Consider Holsets if your on a budget.


----------



## KubotaPowered (Jan 27, 2005)

Dave926 said:


> :banghead:
> 
> Who do you think makes OEM turbos? I guarantee its not designed in Bangkok or Taiwan, nor assembled by 9 year old kids.
> 
> ...


Good call on the Holsets, I keep forgetting about them


----------



## robertTT225 (Apr 9, 2007)

Bunch of knock offs get a real turbo if you want to make reliable power.


----------



## MiamiVr6T (Jul 24, 2004)

Precision Billet 6265 T4 .81a/r - Non ball-bearing if you like


----------



## V-dubbulyuh (Nov 13, 2005)

Dave926 said:


> You cant be serious with those turbos.:banghead:


Lol. :thumbup:


----------



## R32Smoker (Oct 21, 2010)

What they're trying to say is that those Ebay knock off brand turbos are cheap Chinese pieces of crap. They will not last long and could harm your motor when (not if) they break.

I'm running the Precision 6265, and it kicks ass. You'll see 20 psi by 4000 rpm and can make over 650 whp if your motor is built for it :thumbup:


----------



## Mathdiesel (Sep 13, 2005)

You're off to a very bad start if you're seriously considering one of those turbos for a 500+whp build


----------



## CDJetta (May 11, 2004)

As others have stated, get a Holset or else get a used Garrett, BW, or Precision turbo.


----------



## VW-Pssst (Jun 10, 2007)

People must have forgotten about this thread


http://forums.vwvortex.com/showthread.php?4639002-The-Ultimate-Ebay-Big-Turbo-Experiment


OP. Give that a read :thumbup::wave:


----------



## Amsterdam087 (Dec 31, 2007)




----------



## VW-Pssst (Jun 10, 2007)

^I cant not see that without dying laughing :laugh::laugh::laugh::laugh:


----------



## jetdavdub (Mar 13, 2006)

where did that picture of the face come from?


----------



## Dave926 (Mar 30, 2005)

Dont really care what that thread pertains. Five people having good luck out of their turbos does not constitute that everyone should run that ****.
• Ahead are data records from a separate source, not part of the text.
(** X5. Once [MergeToIntegration] is on the integration branch it fetches the
    worker branch, between one and three times, and then merges it
    whatever the fetch returned: the merge is always run, with the message
    "Merge <worker> into <integration>"; a merge that succeeds makes the
    operation succeed and is its last git command, and a merge that fails
    is followed by the listing of the unmerged files. *)
Theorem MergeToIntegration_merges_after_any_fetch :
  forall (U : Unicode) (W : Type) (H : Host W) (m : Manager)
         (swarmID workerBranch : string) (w : W) (swarm : Swarm)
         (r : ProcResult),
    let run := MergeToIntegration m swarmID workerBranch w in
    let revParse := ["rev-parse"; "--abbrev-ref"; "HEAD"] in
    let checkout := ["checkout"; Integration swarm] in
    let fetch := ["fetch"; "origin"; workerBranch] in
    let merge := ["merge"; "--no-ff"; "-m";
                  ("Merge " ++ workerBranch ++ " into " ++ Integration swarm)%string;
                  workerBranch] in
    In (EvLoad swarmID (inl swarm)) (trace run) ->
    In (EvGit revParse r) (trace run) ->
    runErr r = None ->
    (forall rc, In (EvGit checkout rc) (trace run) -> runErr rc = None) ->
    exists n rm,
      (1 <= n <= 3)%nat
      /\ In (EvGit merge rm) (trace run)
      /\ gitCommands (trace run)
         = revParse
             :: (if String.eqb (TrimSpace (stdout r)) (Integration swarm)
                 then [] else [checkout])
             ++ repeat fetch n
             ++ merge :: (match runErr rm with
                          | None => []
                          | Some _ => [["diff"; "--name-only"; "--diff-filter=U"]]
                          end)
      /\ (runErr rm = None -> result run = None).
Proof.
  intros U W H m swarmID workerBranch w swarm r run revParse checkout fetch merge
         Hload Hin Hr Hco.
  subst run revParse checkout fetch merge. unfold MergeToIntegration in *.
  destruct (withSwarmLock_loaded _ _ _ _ (working_mergeToIntegration m workerBranch) Hload)
    as [Ht [Hres _]].
  rewrite Ht in Hin, Hco |- *. rewrite Hres. clear Ht Hres Hload.
  revert Hin Hco. rewrite mergeToIntegration_run. cbv zeta. unfold mergeArgs.
  rewrite Sprintf_merge_message.
  set (merge := ["merge"; "--no-ff"; "-m"; _; workerBranch]).
  set (w2 := afterPrologue swarmID w).
  set (r0 := fst (run_git (gitDir m) ["rev-parse"; "--abbrev-ref"; "HEAD"] w2)).
  set (w0 := snd (run_git (gitDir m) ["rev-parse"; "--abbrev-ref"; "HEAD"] w2)).
  assert (Hr0 : forall T : list event,
             In (EvGit ["rev-parse"; "--abbrev-ref"; "HEAD"] r)
               (EvLock swarmID None :: EvLoad swarmID (inl swarm)
                  :: EvGit ["rev-parse"; "--abbrev-ref"; "HEAD"] r0 :: T) ->
             (forall a x, In (EvGit a x) T -> a <> ["rev-parse"; "--abbrev-ref"; "HEAD"]) ->
             r0 = r).
  { intros T Hin HT. in_log; try congruence. exfalso. eapply HT; eauto. }
  destruct (runErr r0) as [cause0|] eqn:E0.
  { cbn [trace fst snd app]. intros Hin. in_log. congruence. }
  destruct (String.eqb (TrimSpace (stdout r0)) (Integration swarm)) eqn:Eb.
  - destruct (fetchWithRetry_commands m "origin" workerBranch w0) as [n [Hn Hf]].
    set (rm := fst (run_git (gitDir m) merge
                      (final (fetchWithRetry m "origin" workerBranch w0)))).
    destruct (gitRunError merge rm) as [e|] eqn:Em; cbn [trace result fst snd app];
      intros Hin Hco; (assert (r0 = r) as <-;
        [eapply Hr0; [exact Hin|]; intros a x Hx; subst merge; in_log; subst a; discriminate|]);
      rewrite Eb; exists n, rm; (split; [exact Hn|]);
      (split; [do 3 right; apply in_or_app; left; apply in_or_app; right; left; reflexivity|]);
      git_commands; rewrite Hf; cbn [app];
      unfold gitRunError in Em; destruct (runErr rm); try discriminate;
      (split; [rewrite <- app_assoc; reflexivity|]); congruence.
  - set (rc := fst (run_git (gitDir m) ["checkout"; Integration swarm] w0)).
    set (wc := snd (run_git (gitDir m) ["checkout"; Integration swarm] w0)).
    destruct (gitRunError ["checkout"; Integration swarm] rc) as [e|] eqn:Ec.
    { cbn [trace fst snd app]. intros _ Hco. exfalso.
      assert (Hok : runErr rc = None)
        by (apply Hco; do 3 right; left; reflexivity).
      rewrite (proj2 (gitRunError_None ["checkout"; Integration swarm] rc) Hok) in Ec.
      discriminate. }
    destruct (fetchWithRetry_commands m "origin" workerBranch wc) as [n [Hn Hf]].
    set (rm := fst (run_git (gitDir m) merge
                      (final (fetchWithRetry m "origin" workerBranch wc)))).
    destruct (gitRunError merge rm) as [e|] eqn:Em; cbn [trace result fst snd app];
      intros Hin Hco; (assert (r0 = r) as <-;
        [eapply Hr0; [exact Hin|]; intros a x Hx; subst merge; in_log; subst a; discriminate|]);
      rewrite Eb; exists n, rm; (split; [exact Hn|]);
      (split; [do 4 right; apply in_or_app; left; apply in_or_app; right; left; reflexivity|]);
      git_commands; rewrite Hf; cbn [app];
      unfold gitRunError in Em; destruct (runErr rm); try discriminate;
      (split; [rewrite <- app_assoc; reflexivity|]); congruence.
Qed.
20k miles does not constitute reliability. Garrett and Holset have proven that with their OEM applications, where cummins trucks run for hundreds of thousands of miles for many years running 25+psi. Garrett has been around forever, with tons of oem passenger car applications too.


----------



## V-dubbulyuh (Nov 13, 2005)

Dave926 said:


> 20k miles does not constitute reliability.


Agreed... I am glad that the general quality of the "eBay Turbo" has improved but I still do not think they have a very high success rate. 20K is better than I'd expect from a cheap turbo however I would still be a bit cautious about attempting to make any serious power from a turbo that could possibly grenade my motor. Use cautiously.


----------



## CDJetta (May 11, 2004)

Not to mention I wonder how much their efficiency is affected from the not 100% correct sizing of parts.


----------